Time, that nonspatial continuum in which events occur in irreversible succession from the past through the present to the future and back again and which is the single effect of quantum physics most apt to discombobulate Algonquin holes, passes. Since Otto Lummer -- yes, the Otto Lummer -- last gazed into the argonosphere, rendering half of it cryogenically invisible, 876 months have passed, enough time for a family of Burmesian dust mites to completely consume the body of a 1925 Mercury Mercurochrome, however on the planet Zontar, only two xenotides have elapsed, during which time native Hive People can barely get their pod shoes laced.

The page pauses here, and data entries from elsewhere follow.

Lemma dumpMemory_prints_the_range_witness :
  fst (dumpMemory mem_sample 0x1FFE 0x2011) =
    ["1ffe: 00 00 34 12 00 00 00 00 00 00 00 00 00 00 00 00 "; "200e: 00 00 00 00 "] /\
  mem (snd (dumpMemory mem_sample 0x1FFE 0x2011)) = mem mem_sample.
Proof.
  destruct (dumpMemory_prints_the_range mem_sample 0x1FFE 0x2011)
    as (H1 & _ & H2 & _); [unfold u16; lia|unfold u16; lia|].
  split; [rewrite H1; vm_compute; reflexivity|exact H2].
Defined.
Definition set_isDragging (v : bool) (s : State) : State :=
  mkState (activeSet s) (pendingSet s) (fadePhase s) (highlightSet s)
    (revealReady s) (isMobile s) (audioStarted s) (ringRotation s)
    (targetRotation s) v (isHovered s) (isSelectedCircleHovered s)
    (showRingAfterStart s) (dragStartRef s) (dragStartIndexRef s)
    (clickStartRef s) (lastClickIndexRef s) (audioStartTimeoutRef s)
    (tickCalls s) (phaseTimerArmed s) (loadingEffectDue s) (preloadsInFlight s)
    (highlightEffectDue s).

Definition set_isHovered (v : bool) (s : State) : State :=
  mkState (activeSet s) (pendingSet s) (fadePhase s) (highlightSet s)
    (revealReady s) (isMobile s) (audioStarted s) (ringRotation s)
    (targetRotation s) (isDragging s) v (isSelectedCircleHovered s)
    (showRingAfterStart s) (dragStartRef s) (dragStartIndexRef s)
    (clickStartRef s) (lastClickIndexRef s) (audioStartTimeoutRef s)
    (tickCalls s) (phaseTimerArmed s) (loadingEffectDue s) (preloadsInFlight s)
    (highlightEffectDue s).

Definition set_isSelectedCircleHovered (v : bool) (s : State) : State :=
  mkState (activeSet s) (pendingSet s) (fadePhase s) (highlightSet s)
    (revealReady s) (isMobile s) (audioStarted s) (ringRotation s)
    (targetRotation s) (isDragging s) (isHovered s) v (showRingAfterStart s)
    (dragStartRef s) (dragStartIndexRef s) (clickStartRef s)
    (lastClickIndexRef s) (audioStartTimeoutRef s) (tickCalls s)
    (phaseTimerArmed s) (loadingEffectDue s) (preloadsInFlight s)
    (highlightEffectDue s).

Definition set_showRingAfterStart (v : bool) (s : State) : State :=
  mkState (activeSet s) (pendingSet s) (fadePhase s) (highlightSet s)
    (revealReady s) (isMobile s) (audioStarted s) (ringRotation s)
    (targetRotation s) (isDragging s) (isHovered s)
    (isSelectedCircleHovered s) v (dragStartRef s) (dragStartIndexRef s)
    (clickStartRef s) (lastClickIndexRef s) (audioStartTimeoutRef s)
    (tickCalls s) (phaseTimerArmed s) (loadingEffectDue s) (preloadsInFlight s)
    (highlightEffectDue s).
Lemma categories_In col v : In v (categories col) <-> In v col.
Proof.
  split; intros Hin.
  - apply (nodup_In string_dec).
    eapply Permutation_in; [apply categories_perm | exact Hin].
  - eapply Permutation_in; [apply Permutation_sym, categories_perm |].
    apply nodup_In. exact Hin.
Qed.

Lemma categories_nonempty col : col <> [] -> categories col <> [].
Proof.
  destruct col as [| v rest]; [congruence |]. intros _ Hnil.
  assert (Hin : In v (categories (v :: rest))) by (apply categories_In; left; reflexivity).
  rewrite Hnil in Hin. destruct Hin.
Qed.

Lemma index_of_None v cats : ~ In v cats -> index_of v cats = None.
Proof.
  induction cats as [| c rest IH]; simpl; intros Hn; [reflexivity |].
  destruct (String.eqb c v) eqn:E.
  - apply String.eqb_eq in E. tauto.
  - rewrite IH by tauto. reflexivity.
Qed.

Lemma index_of_head v cats : hd_error cats = Some v -> index_of v cats = Some 0.
Proof.
  destruct cats as [| c rest]; simpl; [discriminate |].
  intros Hh. inversion Hh. rewrite String.eqb_refl. reflexivity.
Qed.

Lemma indicator_length (width : nat) hot :
  List.length (indicator (A := Q) width hot) = width.
Proof. unfold indicator. rewrite length_map. apply length_seq. Qed.

Lemma encode_length cats v :
  List.length (encode (A := Q) cats v) = List.length cats - 1.
Proof.
  unfold encode. destruct (index_of v cats) as [[| i] |]; apply indicator_length.
Qed.

Lemma indicator_none_zero width x :
  In x (indicator (A := Q) width None) -> x = 0%Q.
Proof.
  unfold indicator. intros Hin. apply in_map_iff in Hin.
  destruct Hin as [j [<- _]]. reflexivity.
Qed.


Lemma hot_below_range i start width :
  i < start ->
  filter is_set (map (fun j => if Nat.eqb i j then 1%Q else 0%Q) (seq start width))
  = [].
Proof.
  revert start. induction width as [| w IH]; intros start Hlt; simpl.
  - reflexivity.
  - destruct (Nat.eqb i start) eqn:E.
    + apply Nat.eqb_eq in E. lia.
    + simpl. apply IH. lia.
Qed.

Lemma at_most_one_hot i start width :
  List.length
    (filter is_set (map (fun j => if Nat.eqb i j then 1%Q else 0%Q) (seq start width)))
  <= 1.
Proof.
  revert start. induction width as [| w IH]; intros start; simpl.
  - lia.
  - destruct (Nat.eqb i start) eqn:E.
    + apply Nat.eqb_eq in E. simpl. rewrite hot_below_range by lia. simpl. lia.
    + simpl. apply IH.
Qed.

Lemma indicator_at_most_one width hot :
  List.length (filter is_set (indicator (A := Q) width hot)) <= 1.
Proof.
  unfold indicator. destruct hot as [i |].
  - apply at_most_one_hot.
  - cbn [num_zero rational]. induction (seq 0 width) as [| j rest IH]; simpl; lia.
Qed.


Lemma nth_map_entry {U V} (f : U -> V) (l : list U) i x d :
  nth_error l i = Some x -> nth i (map f l) d = f x.
Proof.
  revert i. induction l as [| y rest IH]; intros [| i]; simpl; try discriminate.
  - intros Hx. inversion Hx. reflexivity.
  - apply IH.
Qed.


End EncoderFacts.

Section EncoderClaims.



Lemma encode_reference_or_unknown cats v x :
  ~ In v cats \/ hd_error cats = Some v ->
  In x (encode (A := Q) cats v) -> x = 0%Q.
Proof.
  unfold encode. intros [Hunknown | Hfirst].
  - rewrite index_of_None by exact Hunknown. apply indicator_none_zero.
  - rewrite index_of_head by exact Hfirst. apply indicator_none_zero.
Qed.



(** The sample block: categories FV, RH, RL; FV is dropped, so RH sets the
    first indicator, the unseen value none, and FV none. *)
Example one_hot_sample :
  categories ["RL"; "RH"; "FV"; "RL"] = ["FV"; "RH"; "RL"]
  /\ map (row_of (encoder_transform_column (A := Q)
                    (categories ["RL"; "RH"; "FV"; "RL"])
                    ["RH"; "C (all)"; "FV"; "RL"]))
         [0; 1; 2; 3]
     = [[1; 0]; [0; 0]; [0; 0]; [0; 1]]%Q.
Proof. split; reflexivity. Qed.

End EncoderClaims.

(** ** The design matrix and the heteroskedasticity check *)

Section DesignFacts.

Local Open Scope Q_scope.

(** A column with a zero entry cannot pass for the constant. *)
Lemma zero_entry_not_constant (col : list Q) v :
  In v col -> v == 0 -> is_constant_column (data_max col, data_min col) = false.
Proof.
  intros Hin Hz. unfold is_constant_column. cbn [fst snd].
  pose proof (data_min_le col v Hin) as Hmin.
  pose proof (data_max_ge col v Hin) as Hmax.
  destruct (Qeq_bool (data_max col - data_min col) 0) eqn:Hconst; [| reflexivity].
  apply Qeq_bool_iff in Hconst. simpl.
  apply negb_false_iff. apply Qeq_bool_iff. lra.
Qed.

Lemma extremes_of_zero_columns (x : matrix) :
  (forall col, In col x -> exists v, In v col /\ v == 0) ->
  exists ext, column_extremes x = Some ext
              /\ existsb is_constant_column ext = false.
Proof.
  induction x as [| col rest IH]; intros Hz.
  - exists []. split; reflexivity.
  - destruct IH as [ext [Hext Hnone]]; [intros c Hc; apply Hz; right; exact Hc |].
    destruct (Hz col (or_introl eq_refl)) as [v [Hv Hv0]].
    simpl. rewrite Hext. destruct col as [| x0 col']; [destruct Hv |].
    exists ((data_max (x0 :: col'), data_min (x0 :: col')) :: ext).
    split; [reflexivity |].
    cbn [existsb]. rewrite Hnone.
    rewrite (zero_entry_not_constant (x0 :: col') v Hv Hv0). reflexivity.
Qed.

Lemma check_het_test_rejects (x : matrix) test_name :
  (forall col, In col x -> exists v, In v col /\ v == 0) ->
  check_het_test x test_name = Raise (ValueError (het_message test_name)).
Proof.
  intros Hz. unfold check_het_test.
  destruct (extremes_of_zero_columns x Hz) as [ext [-> Hnone]].
  rewrite Hnone. reflexivity.
Qed.

Lemma imputed_column (stats : list (option Q)) cols c :
  In c (imputer_transform stats cols) ->
  exists m c0, In c0 cols /\ c = fill_missing m c0.
Proof.
  unfold imputer_transform. intros Hin. apply in_flat_map in Hin.
  destruct Hin as [[o c0] [Hpair Hin]]. apply in_combine_r in Hpair.
  simpl in Hin. destruct o as [m |]; [| destruct Hin].
  destruct Hin as [<- | []]. eauto.
Qed.

Lemma numerical_column_has_zero (X : Features Q) F col :
  column_transformer_fit X = Ok F ->
  (forall c, In c (numerical X) -> c <> []) ->
  In col (numerical_block F X) -> exists v, In v col /\ v == 0.
Proof.
  intros Hfit Hne Hcol.
  destruct (column_transformer_fit_inv X F Hfit) as [_ [Hstat [Hscal _]]].
  unfold numerical_block in Hcol. rewrite Hscal, Hstat in Hcol.
  rewrite scaler_fit_then_transform in Hcol. apply in_map_iff in Hcol.
  destruct Hcol as [c [<- Hc]]. apply scaled_minimum_is_zero.
  apply imputed_column in Hc. destruct Hc as [m [c0 [Hc0 ->]]].
  specialize (Hne c0 Hc0). destruct c0; [congruence | discriminate].
Qed.

Lemma categorical_column_has_zero (X : Features Q) F col :
  column_transformer_fit X = Ok F ->
  (forall c, In c (categorical X) -> c <> []) ->
  In col (categorical_block F X) -> exists v, In v col /\ v == 0.
Proof.
  intros Hfit Hne Hcol.
  destruct (column_transformer_fit_inv X F Hfit) as [_ [_ [_ Hcat]]].
  unfold categorical_block, encoder_transform in Hcol. rewrite Hcat in Hcol.
  unfold encoder_fit in Hcol. rewrite combine_map_self in Hcol.
  apply in_flat_map in Hcol. destruct Hcol as [[cats c0] [Hpair Hcol]].
  apply in_map_iff in Hpair. destruct Hpair as [c0' [Heq Hc0]].
  inversion Heq; subst cats c0'. clear Heq. cbn [fst snd] in Hcol.
  unfold encoder_transform_column in Hcol. apply in_map_iff in Hcol.
  destruct Hcol as [j [<- Hj]]. apply in_seq in Hj.
  pose proof (categories_nonempty c0 (Hne c0 Hc0)) as Hcats.
  destruct (categories c0) as [| first others] eqn:Ecats; [congruence |].
  assert (Hfirst : In first c0).
  { apply categories_In. rewrite Ecats. left. reflexivity. }
  exists (nth j (encode (first :: others) first) num_zero). split.
  - apply (in_map (fun v => nth j (encode (A := Q) (first :: others) v) num_zero)).
    exact Hfirst.
  - assert (Hzero : nth j (encode (A := Q) (first :: others) first) num_zero = 0).
    { apply (encode_reference_or_unknown (first :: others) first).
      - right. reflexivity.
      - apply nth_In. rewrite encode_length. simpl in *. lia. }
    rewrite Hzero. reflexivity.
Qed.

Lemma well_shaped_columns (X : Features Q) :
  well_shaped X = true -> (0 < n_samples X)%nat ->
  (forall c, In c (numerical X) -> c <> [])
  /\ (forall c, In c (categorical X) -> c <> []).
Proof.
  unfold well_shaped. intros Hw Hn. apply andb_true_iff in Hw.
  destruct Hw as [Hnum Hcat]. rewrite forallb_forall in Hnum, Hcat.
  split; intros c Hc ->.
  - specialize (Hnum _ Hc). apply Nat.eqb_eq in Hnum. simpl in Hnum. lia.
  - specialize (Hcat _ Hc). apply Nat.eqb_eq in Hcat. simpl in Hcat. lia.
Qed.

(** Fitted and applied to the same data, the transformer returns a matrix
    in which every column has a zero entry. *)
Lemma design_columns_have_zero (X : Features Q) F col :
  well_shaped X = true -> column_transformer_fit X = Ok F ->
  In col (column_transformer_transform F X) -> exists v, In v col /\ v == 0.
Proof.
  intros Hw Hfit Hcol.
  assert (Hn : (0 < n_samples X)%nat).
  { destruct (column_transformer_fit_inv X F Hfit) as [Hn _]. lia. }
  destruct (well_shaped_columns X Hw Hn) as [Hnum Hcat].
  unfold column_transformer_transform in Hcol. apply in_app_or in Hcol.
  destruct Hcol as [Hcol | Hcol].
  - eapply numerical_column_has_zero; eauto.
  - eapply categorical_column_has_zero; eauto.
Qed.

End DesignFacts.

(** ** The runner *)

Section RunnerFacts.

Variable str_float : Q -> string.

Lemma append_assoc (a b c : string) : ((a ++ b) ++ c = a ++ b ++ c)%string.
Proof. induction a as [| ch a IH]; simpl; [reflexivity | rewrite IH; reflexivity]. Qed.

Lemma append_empty_r (a : string) : (a ++ "" = a)%string.
Proof. induction a as [| ch a IH]; simpl; [reflexivity | rewrite IH; reflexivity]. Qed.

(** The loop [text += ...] appends the lines in order. *)
Lemma accumulated_text (named : list (string * Q)) (text : string) :
  fold_left (fun text ns =>
               (text ++ indent ++ fst ns ++ ": " ++ str_float (snd ns) ++ nl)%string)
            named text
  = (text ++ join (map (fun ns => stat_line str_float (fst ns) (snd ns)) named))%string.
Proof.
  revert text. induction named as [| ns rest IH]; intros text; simpl.
  - rewrite append_empty_r. reflexivity.
  - rewrite IH. unfold stat_line. rewrite append_assoc. reflexivity.
Qed.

In the nearby psychosomatic foothills of the Lammergeier Plateau, time doesn't pass so much as it circulates, although its normal flow is often circumvented by local antisocial refugee composers. Stubbornly clinging to a kind of arachnidian lifestyle, they act as neighborhood blood clots, stanching the progression of the now to the pluperfect. With minuscule personal input, their petty compositions begin life festering in an aleatoric stew, devoid of purpose. After a while, they tire of Rube Goldberg-like chord progressions and dubious harmonic leaps of faith and take their free-will leave through the amnion escape trough. Soon, many of them have lives of their own independent of their creators. They make the chat show rounds, garner the occasional musical award, then fade from view as the novelty of their construct wears off. Most are content to lead quieter lives, to retire to the countryside to root for grubs, raise their larva, grow a permanent stubble and, in due time, be filed in a music library under Miscellaneous. Other compositions, however, take the abrupt absence of notoriety harder, and are placed on a suicide watch. Convincing these compositions that their behavior is inappropriate is like pulling teeth from an underwater goat hen: it's possible, but in the end all you have to show for your effort is fingers with their cuticles pecked out.

Equally inappropriate is the following dream sequence, which ran unexpurgated early on the morning of the 6th. Your obedient hosts, Kalvos & Damian, are in Manhattan en route to an interview. Near the East River, the southbound street on which they are piloting their Bazaarmobile suddenly dead-ends and turns into a New York Transit Authority pedestrian concourse. Driver Damian pulls over to the left curb where four men in white lab coats hold large cream pies the size of pizzas. The pie centers have circular labels identifying them as "corn" or "rice." Damian rolls down the window, but before he can say anything glib, one man smacks him in the face with a pie. Moments later, Kalvos gets his passenger seat cream pie comeuppance. Damian stumbles out of the car, looking to retaliate. Struggling to wipe the glop from his eyes, he kneels near the entrance to a building on the left whence the men appeared. Suddenly two of them help him to his feet and lead him inside, where other cream-pied people are also gathered. He's helped into a barbershop-like chair where a woman gently rinses the goo from his face, and another explains the object of this event. Unfortunately Damian doesn't remember what was said, although he does recall it seemed to make sense at the time and had nothing to do with the arcane ingredients of an ambrosia salad from Insane Ridge, Kentucky, which will be explained at a later date, along with sphnagum parsons. Does it make sense to you, dear listener?

We hope so, because the remainder of this 164th episode of Kalvos & Damian's New Music Bazaar is based upon rational postulates amniotically suppressed within that dream, the flambeau oriange of the blood-clotted world, without which we would have little reason to pass the prophetic microphone to the cream-pied countenance of Kalvos.